_Task description_
Whenever a line below includes the word "AppConfig", copy that line.

_Stored data entries_
+++

(** What [init_wallet] does once it holds the lock and the layout is the current one. *)
Definition init_locked (c : AppConfig) (o : InitOptions) (w : World) : io InitOutcome :=
  let entry := resolve_wallet_entry c (io_wallet o) in
  let n := zcash_network entry in
  let pools := we_pools entry in
  let gap_limit := if pc_transparent_enabled pools then Some (pc_gap_limit pools) else None in
  '(imported, input) ← init_refusals c o entry;
  _ ← create_dir_all refuses (we_dir entry) : io ();
  d ← init_dbs n (entry_engine_dir entry) gap_limit;
  _ ← lift (ensure_no_preexisting_account d (io_wallet o) (entry_engine_dir entry));
  at_rest ← settle_at_rest c w imported (io_encryption o);
  '(m, birthday, pin) ← lift (init_chain c o w entry imported input);
  _ ← record_keys w n (entry_keys_path entry) at_rest m (birthday_height birthday) pin;
  _ ← create_the_account n (entry_engine_dir entry) d imported (to_seed <$> m) birthday pin;
  mret {| oc_wallet := io_wallet o; oc_wallet_dir := we_dir entry; oc_keys_path := entry_keys_path entry;
          oc_network := n; oc_birthday := birthday_height birthday;
          oc_watch_only := match at_rest with ViewOnly => true | _ => false end;
          oc_encrypted := match at_rest with AtRestPassphrase _ => true | _ => false end;
          oc_identity_path := match at_rest with AtRestIdentity _ => Some (identity_path_of c) | _ => None end;
          oc_generated := if is_some input then None else m |}.
Definition init_wallet (c : AppConfig) (o : InitOptions) (w : World) : io InitOutcome :=
  _ ← lock_datadir (ac_datadir c);
  _ ← migrate refuses (ac_wallets c) : io (list WalletMove);
  init_locked c o w.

+++

_Task solution_
Definition init_locked (c : AppConfig) (o : InitOptions) (w : World) : io InitOutcome :=
Definition init_wallet (c : AppConfig) (o : InitOptions) (w : World) : io InitOutcome :=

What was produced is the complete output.